_The problem:_ Set down, please, exactly the lines below that run from the line with "Definition Qltb (x" to the line with "(Qltb y x) (at", both lines included.

___ Given information

(** C7, as the code has it.  [upsert] does not check its conflict columns:
    with none, a dataset that has rows and a positive configured batch size,
    the statement is built with an empty conflict target and sent, and the
    call fails with the error of the database, a syntax error; when
    [update_columns] is not given, the columns updated are those of the
    dataset that are not conflict columns. *)
Theorem upsert_sends_statement_unchecked df table_name s :
  (0 < config_batch_size ->
   (0 < index_len df)%nat ->
   (exists args page rest,
       received (fst (upsert df table_name [] None s))
       = received s
         ++ [insert_do_update table_name (columns df) [] (columns df) args
             :: page]
       /\ _paginate (Z.to_nat config_batch_size) []
            (map (insert_do_update table_name (columns df) [] (columns df))
               (values_of (columns df) (to_dict_records df)))
          = (insert_do_update table_name (columns df) [] (columns df) args
             :: page) :: rest)
   /\ snd (upsert df table_name [] None s)
      = Raised (ProgrammingError (server_message syntax_error)))
  /\ (forall conflict_columns,
        upsert df table_name conflict_columns None s
        = upsert df table_name conflict_columns
            (Some (default_update_columns df conflict_columns)) s)
  /\ (forall conflict_columns c,
        c ∈ default_update_columns df conflict_columns
        <-> c ∈ columns df /\ c ∉ conflict_columns).
Proof.
  split; [|split; [reflexivity | intros; apply elem_of_default_update_columns]].
  intros Hsize Hrows.
  assert (default_update_columns df [] = columns df) as Hall.
  { unfold default_update_columns. induction (columns df) as [|c l IH];
      [reflexivity|].
    rewrite filter_cons_True by apply not_elem_of_nil. f_equal. exact IH. }
  unfold Warehouse.upsert, execute_batch. rewrite Hall.
  destruct (Z.leb config_batch_size 0) eqn:Hle; [apply Z.leb_le in Hle; lia|].
  destruct (to_dict_records_nonempty df Hrows) as (r & others & ->).
  cbn [values_of map].
  destruct (paginate_first (Z.to_nat config_batch_size)
              (insert_do_update table_name (columns df) [] (columns df)
                 (map (row_get r) (columns df)))
              (map (insert_do_update table_name (columns df) [] (columns df))
                 (map (fun r => map (row_get r) (columns df)) others)))
    as (page & rest & Hpages).
  unfold values_of. rewrite Hpages.
  pose proof (run_statement_empty_conflict (committed s) table_name (columns df)
                (columns df) (map (row_get r) (columns df))) as Hrun.
  unfold get_connection. cbn [execute_pages execute run_statements tables
                                rowcount calls].
  rewrite Hrun. cbn.
  split; [|reflexivity].
  exists (map (row_get r) (columns df)), page, rest. split; reflexivity.
Qed.

End WarehouseProperties.

(** * Worked examples *)

Import Examples.

(** [{price: [150, 500, 180]}] with the range [(0, 300)]: one violation. *)
Example one_price_out_of_range :
  error_details
    (accuracy_result prefix_match (AccuracyValidator false) quotes price_range)
  = [value_range_check "price" 0 300 1 [Some (VInt 500)]]
  /\ passed
       (accuracy_result prefix_match (AccuracyValidator false) quotes
          price_range)
     = false.
Proof. split; reflexivity. Qed.
(** ** Dictionaries of a request

    [request.query_params] is a [QueryDict], the pairs of the query string
    in order; [request.data] is the parsed body. Both are read by key, and
    the last value given for a key is the one that counts. [qget] is
    [.get(key, None)]. *)
Fixpoint qget {V : Type} (key : string) (q : list (string * V)) : option V :=
  match q with
  | [] => None
  | (k, v) :: r =>
      match qget key r with
      | Some v' => Some v'
      | None => if String.eqb k key then Some v else None
      end
  end.

Definition QueryDict := list (string * string).

(** [sub] occurs in [s], character for character. *)
Fixpoint contains (sub s : string) : bool :=
  String.prefix sub s ||
  match s with
  | EmptyString => false
  | String _ r => contains sub r
  end.

(** A text with its ASCII capitals turned into small letters. *)
Definition ascii_lower (c : ascii) : ascii :=
  let n := nat_of_ascii c in
  if ((65 <=? n) && (n <=? 90))%nat then ascii_of_nat (n + 32) else c.

Fixpoint lower (s : string) : string :=
  match s with
  | EmptyString => EmptyString
  | String c r => String (ascii_lower c) (lower r)
  end.

(** The [__contains] lookup. Django compiles it to [LIKE '%sub%'], with
    the wildcards of [sub] escaped, so it asks whether [sub] occurs in [s];
    how LIKE compares letters is the database's: SQLite's ignores the case
    of the ASCII letters unless [case_sensitive_like] is set for the
    connection, PostgreSQL's does not. *)
Definition like_contains (case_sensitive : bool) (sub s : string) : bool :=
  if case_sensitive then contains sub s
  else contains (lower sub) (lower s).


(** ** The entities

    [UserLike] is embedded from [models/userlike.py]: two foreign keys and
    the implicit integer primary key [id] that every Django model gets. *)
Module UserLike.
Record t := { id : Z; product : Z; customer : Z }.
End UserLike.

(** Modelled from the spec: the Product entity, whose declaration
    ([models/product.py]) is not among the sources. Its attributes are the
    spec's: id, name, price, description, quantity, location, created_date,
    image_path, number_sold, average_rating, category and customer (both by
    key). The per-request [liked] flag is not a column; the name [liked]
    on a Product is what [UserLike.product] declares (see [models]). *)
Module Product.
Record t := {
  id : Z;
  name : string;
  price : Q;
  description : string;
  quantity : Z;
  location : string;
  created_date : Z;
  image_path : string;
  number_sold : Z;
  average_rating : Q;
  category : Z;
  customer : Z
}.
End Product.

(** Modelled from the spec: the Customer entity ([models/customer.py] is
    not among the sources): a key and the user identity it belongs to. *)
Module Customer.
Record t := { id : Z; user : Z }.
End Customer.

(** Modelled from the spec: the ProductRating entity
    ([models/productrating.py] is not among the sources): (product,
    customer, rating). *)
Module ProductRating.
Record t := { id : Z; product : Z; customer : Z; rating : Z }.
End ProductRating.

(** ** Model declarations

    What a [models.Model] subclass declares: its foreign keys with their
    options, and the [unique_together] sets of its [Meta] (none when the
    class has no [Meta]). [unique] is Django's field option, [False] unless
    the declaration sets it. *)
Module models.

Inductive OnDelete := CASCADE.

Record ForeignKey := {
  field_name : string;
  to : Model;
  on_delete : OnDelete;
  related_name : option string;
  unique : bool
}.

Record ModelClass := {
  fields : list ForeignKey;
  unique_together : list (list string)
}.

(** [class UserLike(models.Model)], lines 5 to 8 of [models/userlike.py]. *)
Definition UserLike : ModelClass := {|
  fields := [
    {| field_name := "product"; to := ProductM; on_delete := CASCADE;
       related_name := Some "liked"; unique := false |};
    {| field_name := "customer"; to := CustomerM; on_delete := CASCADE;
       related_name := None; unique := false |} ];
  unique_together := []
|}.

(** The name under which [target] reaches the rows that point at it
    through [f], in a query and as an attribute of its instances: the
    related name when one is declared, and otherwise a name made from the
    pointing class ([userlike] in a query, [userlike_set] as attribute). *)
Definition related_query_name (default : string) (f : ForeignKey) : string :=
  match related_name f with
  | Some n => n
  | None => default
  end.

Definition reverse_names (target : Model) (default : string) (c : ModelClass)
  : list string :=
  map (related_query_name default)
      (filter (fun f => Model_eqb (to f) target) (fields c)).

End models.
(** * LastTick: detection-and-execution pipeline

    A shallow embedding of the TypeScript sources of the bot
    (market scanner, opportunity detector, order executor, position
    manager, reconnecting feed and the opportunity handler that wires
    them) together with the properties stated about them.

    Conventions of the embedding.
    - A JavaScript [number] that carries a price, a size or an amount of
      money is a rational ([Q]); arithmetic is exact, so the rounding of
      IEEE doubles is outside the model, and so are NaN and the
      infinities (a division is only meaningful here when the divisor is
      not zero).  Equalities between amounts are stated with [==].
      The one place where the rounding decides a cent is the order size
      of the executor, which ends in a [Math.floor]: [Rounded] models it
      a second time, with every quotient and product rounded to a
      double ([Double.round]).
    - A counter that starts at 0 and is only ever incremented is a [nat].
    - A [Date] is the integer [getTime()] returns (milliseconds); a
      numeric string that the code reads through [parseFloat] is the
      rational it parses to.
    - A [Map<string, V>] is an association list in insertion order, with
      the behaviour of [get], [has], [set] and [delete] written out.
    - What a method reads from its environment ([Date.now()], a venue
      reply, a generated id) is a parameter of its model; what it emits
      is part of its result. *)

From Stdlib Require Import QArith Qround Qminmax Qabs Qpower Qreduction.
From Stdlib Require Import ZArith List String Bool Lia Lqa.
Import ListNotations.

Open Scope string_scope.
Open Scope Q_scope.

(** ** JavaScript comparisons on numbers *)

Definition Qltb (x y : Q) : bool := negb (Qle_bool y x).

Notation "x <=? y" := (Qle_bool x y) (at level 70, no associativity) : Q_scope.
Notation "x <? y" := (Qltb x y) (at level 70, no associativity) : Q_scope.
Notation "x >=? y" := (Qle_bool y x) (at level 70, no associativity) : Q_scope.
Notation "x >? y" := (Qltb y x) (at level 70, no associativity) : Q_scope.
(** * A k-d tree with nearest-neighbour search (package [kdtree])

    Shallow embedding of [kdtree.go]: the point-distance primitive [Sqd],
    the bounding box [HyperRect] with its deep [Copy], the recursive
    median-split builder [New] (closure [nk2]) and the branch-and-bound
    search [Nearest] (function [nn]).

    Numbers.  A Go [float64] coordinate is modelled by a rational number:
    every finite float64 is one, and arithmetic is taken exact (no rounding,
    no overflow, no NaN).  The only non-finite value the program creates
    itself is [math.Inf(1)]; it flows into the distance bound and the
    distance result only, which therefore range over [dist].  A square that
    overflows to [+Inf] or underflows to zero in the program is finite and
    non-zero here.  Whether a search yields a point, and whether a zero
    distance means equal points, rest on that difference: such statements
    are made only for what a call returns or for coordinates in a range
    where no square overflows.

    Failure.  Indexing a slice out of range panics in Go; the model returns
    [Panic].  [OutOfFuel] is the recursion budget of [nk2] running out; it
    never happens when the sorting routine keeps the length of the slice. *)

From Stdlib Require Import QArith Lqa List Permutation Sorted Bool Arith Lia.
Import ListNotations.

______

_Response for this exercise:_
Definition Qltb (x y : Q) : bool := negb (Qle_bool y x).

Notation "x <=? y" := (Qle_bool x y) (at level 70, no associativity) : Q_scope.
Notation "x <? y" := (Qltb x y) (at level 70, no associativity) : Q_scope.
Notation "x >=? y" := (Qle_bool y x) (at level 70, no associativity) : Q_scope.
Notation "x >? y" := (Qltb y x) (at level 70, no associativity) : Q_scope.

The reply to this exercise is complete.